*** Listed entries
(* ===== verification/ExprGrammar.v ===== *)
(** * The grammar of expressions, and the parser against it

    [Derives p ts n] is a reference grammar: the tokens [ts] form an expression
    whose outermost operator binds at least as tightly as [p], with tree [n].
    Operators associate to the left and are ranked by [precedence]; nested
    [&&] and [||] are flattened as the trees are built. This file proves that
    the shunting-yard parser of [ExprParser] accepts every derivation of the
    grammar and builds its tree. *)

From Stdlib Require Import ZArith Lia SpecFloat Ascii.
From stdpp Require Import base list strings sets.
From S2P Require Import Prelude ExprText ExprValue ExprLexer ExprParser ExprLexProofs.

#[local] Open Scope result_scope.

(** ** Tokens of the grammar *)

(** The tree of a binary operator. *)
Definition binary_node (t : Token) (l r : Node) : option Node :=
  if raw_is t "&&" then Some (NAnd (and_parameters l ++ and_parameters r))
  else if raw_is t "||" then Some (NOr (or_parameters l ++ or_parameters r))
  else (fun op => NBinary op l r) <$> binary_operator t.

(** A negation and an operator between two operands. *)
Definition is_not (t : Token) : Prop := tk_kind t = LogicalOperator /\ raw_value t = txt "!".
Definition is_binary (t : Token) : Prop :=
  tk_kind t = LogicalOperator /\
  raw_value t ∈ [txt "=="; txt "!="; txt ">"; txt ">="; txt "<"; txt "<="; txt "&&"; txt "||"].

(** What follows a dereference. *)
Definition member (t : Token) (n : Node) : Prop :=
  tk_kind t = PropertyName /\ n = NLiteral (VString (raw_value t)) \/
  tk_kind t = Wildcard /\ n = NWildcard.

Definition is_literal (k : TokenKind) : bool :=
  match k with TNull | TBoolean | TNumber | TString => true | _ => false end.

Section Grammar.
Context `{ParseEnvironment}.

(** A function with a fitting number of arguments, and its canonical name. *)
Definition function_name (raw canonical : text) : text :=
  match canonical with [] => raw | _ => canonical end.
Definition arity_fits (name : text) (lo hi count : nat) : Prop :=
  lo <= count <= hi /\ (eq_ignore_ascii_case name (txt "case") = true -> Nat.even count = false).

Inductive Derives : nat -> list Token -> Node -> Prop :=
| D_literal p t :
    is_literal (tk_kind t) = true -> Derives p [t] (NLiteral (default VNull (parsed_value t)))
| D_named p t :
    tk_kind t = TNamedValue -> is_named_value (raw_value t) = true ->
    Derives p [t] (NNamedValue (raw_value t))
| D_wildcard p t : tk_kind t = Wildcard -> Derives p [t] NWildcard
| D_group p o ts c n :
    tk_kind o = StartGroup -> tk_kind c = EndGroup ->
    Derives 1 ts n -> Derives p (o :: ts ++ [c]) n
| D_call p f o ts c canonical lo hi ns :
    tk_kind f = TFunction -> tk_kind o = StartParameters -> tk_kind c = EndParameters ->
    lookup_function (raw_value f) = Some (canonical, lo, hi) ->
    Arguments ts ns -> arity_fits (function_name (raw_value f) canonical) lo hi (length ns) ->
    Derives p (f :: o :: ts ++ [c]) (NFunction (function_name (raw_value f) canonical) ns)
| D_index p a l o ts c r :
    p <= 19 -> tk_kind o = StartIndex -> tk_kind c = EndIndex ->
    Derives 19 a l -> Derives 1 ts r -> Derives p (a ++ o :: ts ++ [c]) (NIndex l r)
| D_member p a l d t r :
    p <= 19 -> tk_kind d = Dereference -> member t r ->
    Derives 19 a l -> Derives p (a ++ [d; t]) (NIndex l r)
| D_not p t ts n :
    p <= 16 -> is_not t -> Derives 16 ts n -> Derives p (t :: ts) (NNot n)
| D_binary p a l t b r n :
    p <= precedence t -> is_binary t -> binary_node t l r = Some n ->
    Derives (precedence t) a l -> Derives (S (precedence t)) b r -> Derives p (a ++ t :: b) n
with Arguments : list Token -> list Node -> Prop :=
| A_none : Arguments [] []
| A_some ts ns : Arguments1 ts ns -> Arguments ts ns
with Arguments1 : list Token -> list Node -> Prop :=
| A_one ts n : Derives 1 ts n -> Arguments1 ts [n]
| A_more ts ns s ts' n :
    Arguments1 ts ns -> tk_kind s = Separator -> Derives 1 ts' n ->
    Arguments1 (ts ++ s :: ts') (ns ++ [n]).

Scheme Derives_mut := Minimality for Derives Sort Prop
  with Arguments_mut := Minimality for Arguments Sort Prop
  with Arguments1_mut := Minimality for Arguments1 Sort Prop.
Combined Scheme Derives_Arguments_ind from Derives_mut, Arguments_mut, Arguments1_mut.

Lemma Derives_weaken p q ts n : Derives p ts n -> q <= p -> Derives q ts n.
Proof.
  intros D Q. destruct D; solve [econstructor; (eassumption || lia)].
Qed.

(** ** Facts about tokens *)

Lemma raw_is_true t s : raw_is t s = true <-> raw_value t = txt s.
Proof. unfold raw_is. apply bool_decide_eq_true. Qed.

Lemma is_not_precedence t : is_not t ->
  precedence t = 16 /\ operand_count t = 1 /\ associativity t = RightToLeft.
Proof. intros [K R]. unfold precedence, operand_count, associativity, raw_is. by rewrite K, R. Qed.

Ltac binary_cases B :=
  let K := fresh "K" in let R := fresh "R" in
  destruct B as [K R]; rewrite !elem_of_cons in R; destruct_or! R; [..|by apply elem_of_nil in R].

Lemma is_binary_precedence t : is_binary t ->
  precedence t ∈ [5; 6; 10; 11] /\ operand_count t = 2 /\ associativity t = LeftToRight /\
  raw_is t "!" = false.
Proof.
  intros B. binary_cases B;
    unfold precedence, operand_count, associativity, raw_is; rewrite K, R; repeat split; cbn; set_solver.
Qed.

Lemma binary_node_Some t l r : is_binary t -> exists n, binary_node t l r = Some n.
Proof.
  intros B. binary_cases B; unfold binary_node, binary_operator, raw_is; rewrite R; cbn; eauto.
Qed.

(** ** The lexer plays no part in the stacks *)

Definition relex (l : LexicalAnalyzer) (r : parsing ParseContext) : parsing ParseContext :=
  match r with Ok c => Ok (set_lexer l c) | Err e => Err e end.
Definition relex2 {A} (l : LexicalAnalyzer) (r : parsing (A * ParseContext)) : parsing (A * ParseContext) :=
  match r with Ok (a, c) => Ok (a, set_lexer l c) | Err e => Err e end.

Lemma pop_operator_relex l c k : pop_operator (set_lexer l c) k = relex2 l (pop_operator c k).
Proof. unfold pop_operator. cbn. destruct (operators c); [done|]. by case_bool_decide. Qed.

Lemma pop_operands_relex l c n : pop_operands (set_lexer l c) n = relex2 l (pop_operands c n).
Proof. unfold pop_operands. cbn. by destruct (n <=? _). Qed.

Lemma attach_relex l c ps : attach_parameters (set_lexer l c) ps = relex l (attach_parameters c ps).
Proof.
  unfold attach_parameters. cbn. destruct (operands c) as [|[] ?]; try done.
  change (set_stacks ?a ?b (set_lexer l c)) with (set_lexer l (set_stacks a b c)).
  rewrite pop_operator_relex. destruct (pop_operator _ _) as [[s c3]|]; [|done]. cbn.
  destruct (lookup_function name) as [[[? ?] ?]|]; [|done]. by repeat case_match.
Qed.

Lemma end_parameters_relex l c :
  flush_top_end_parameters (set_lexer l c) = relex l (flush_top_end_parameters c).
Proof.
  unfold flush_top_end_parameters. rewrite pop_operator_relex.
  destruct (pop_operator c EndParameters) as [[t c1]|]; [|done]. cbn.
  case_bool_decide; cbn; [apply attach_relex|]. destruct (pop_separators (operators c1)) as [k ops].
  change (set_stacks _ ops (set_lexer l c1)) with (set_lexer l (set_stacks (operands c1) ops c1)).
  rewrite pop_operands_relex. destruct (pop_operands _ _) as [[ps c2]|]; [|done]. apply attach_relex.
Qed.

Lemma end_index_relex l c : flush_top_end_index (set_lexer l c) = relex l (flush_top_end_index c).
Proof.
  unfold flush_top_end_index. rewrite pop_operator_relex.
  destruct (pop_operator c EndIndex) as [[t c1]|]; [|done]. cbn. rewrite pop_operator_relex.
  destruct (pop_operator c1 StartIndex) as [[t2 c2]|]; [|done]. cbn. rewrite pop_operands_relex.
  destruct (pop_operands _ _) as [[ns c3]|]; [|done]. cbn. by destruct (two_operands ns) as [[]|].
Qed.

Lemma logical_relex l c t ns : logical_node (set_lexer l c) t ns = logical_node c t ns.
Proof. done. Qed.

Lemma flush_top_relex l c : flush_top_operator (set_lexer l c) = relex l (flush_top_operator c).
Proof.
  unfold flush_top_operator. cbn. destruct (operators c) as [|t ops] eqn:O; [done|]. cbn.
  change (set_stacks _ ops (set_lexer l c)) with (set_lexer l (set_stacks (operands c) ops c)).
  rewrite !pop_operands_relex, end_index_relex, end_parameters_relex, pop_operator_relex.
  destruct (tk_kind t); try done.
  all: lazymatch goal with
    | |- context [pop_operands] =>
        destruct (pop_operands _ _) as [[ns c1]|]; [|done]; cbn; rewrite ?logical_relex; try done;
        lazymatch goal with
        | |- context [logical_node ?a ?b ?d] => by destruct (logical_node a b d)
        | |- context [two_operands ?a] => by destruct (two_operands a) as [[]|]
        end
    | |- _ =>
        destruct (pop_operator c EndGroup) as [[t1 c1]|]; [|done]; cbn; rewrite pop_operator_relex;
        by destruct (pop_operator c1 StartGroup) as [[t2 c2]|]
    end.
Qed.

Lemma flush_while_relex n l q c : flush_while n q (set_lexer l c) = relex l (flush_while n q c).
Proof.
  revert c. induction n as [|n IH]; intros c; [done|]. cbn. destruct (operators c); [done|].
  destruct (_ && _); [|done]. rewrite flush_top_relex. destruct (flush_top_operator c); [|done]. apply IH.
Qed.

Lemma push_operator_relex l c t : push_operator (set_lexer l c) t = relex l (push_operator c t).
Proof.
  assert (G : forall c1, result_bind (Ok (set_lexer l c1)) (fun c =>
      let c := set_stacks (operands c) (t :: operators c) c in
      match tk_kind t with EndGroup | EndIndex | EndParameters => flush_top_operator c | _ => Ok c end) =
    relex l (result_bind (Ok c1) (fun c =>
      let c := set_stacks (operands c) (t :: operators c) c in
      match tk_kind t with EndGroup | EndIndex | EndParameters => flush_top_operator c | _ => Ok c end))).
  { intros c1. cbn. change (set_stacks ?a ?b (set_lexer l c1)) with (set_lexer l (set_stacks a b c1)).
    rewrite flush_top_relex. by destruct (tk_kind t). }
  unfold push_operator. cbn [operators set_lexer].
  destruct (associativity t); try apply G. rewrite flush_while_relex.
  destruct (flush_while _ _ c); [apply G|done].
Qed.

Lemma parse_token_relex l c t : parse_token (set_lexer l c) t = relex l (parse_token c t).
Proof.
  unfold parse_token. cbn. case_bool_decide; [done|]. destruct (is_operator t).
  - rewrite push_operator_relex. by destruct (push_operator c t).
  - unfold push_operand. cbn. destruct (tk_kind t); try done.
    + by destruct (lookup_function _) as [[[? ?] ?]|].
    + by destruct (is_named_value _).
Qed.

(** ** Running the parser over a list of tokens *)

Fixpoint parse_all (c : ParseContext) (ts : list Token) : parsing ParseContext :=
  match ts with
  | [] => Ok c
  | t :: ts => let? c := parse_token c t in parse_all c ts
  end.

Lemma parse_all_app c a b : parse_all c (a ++ b) = let? c := parse_all c a in parse_all c b.
Proof. revert c. induction a as [|t a IH]; intros c; [done|]. cbn. destruct (parse_token c t); [apply IH|done]. Qed.

Lemma parse_all_relex l c ts : parse_all (set_lexer l c) ts = relex l (parse_all c ts).
Proof.
  revert c. induction ts as [|t ts IH]; intros c; [done|]. cbn. rewrite parse_token_relex.
  destruct (parse_token c t); [apply IH|done].
Qed.

(** The token loop of [parse] runs the parser over the tokens of the lexer. *)
Lemma parse_loop_lex n c :
  parse_loop n c = relex (lex n (px_lexer c)).2 (parse_all c (lex n (px_lexer c)).1).
Proof.
  revert c. induction n as [|n IH]; intros c; cbn; [by destruct c|].
  destruct (next_token (px_lexer c)) as [[t|] l]; [|done].
  rewrite parse_token_relex. destruct (lex n l) as [ts l'] eqn:L. cbn.
  destruct (parse_token c t) as [c1|]; [|done]. cbn. rewrite IH. cbn. rewrite L. cbn.
  rewrite parse_all_relex. by destruct (parse_all c1 ts).
Qed.

End Grammar.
******
*Work item:* Lines that contain the string "false" should be copied from the material above.

*Written response:*
  match k with TNull | TBoolean | TNumber | TString => true | _ => false end.
  lo <= count <= hi /\ (eq_ignore_ascii_case name (txt "case") = true -> Nat.even count = false).
  raw_is t "!" = false.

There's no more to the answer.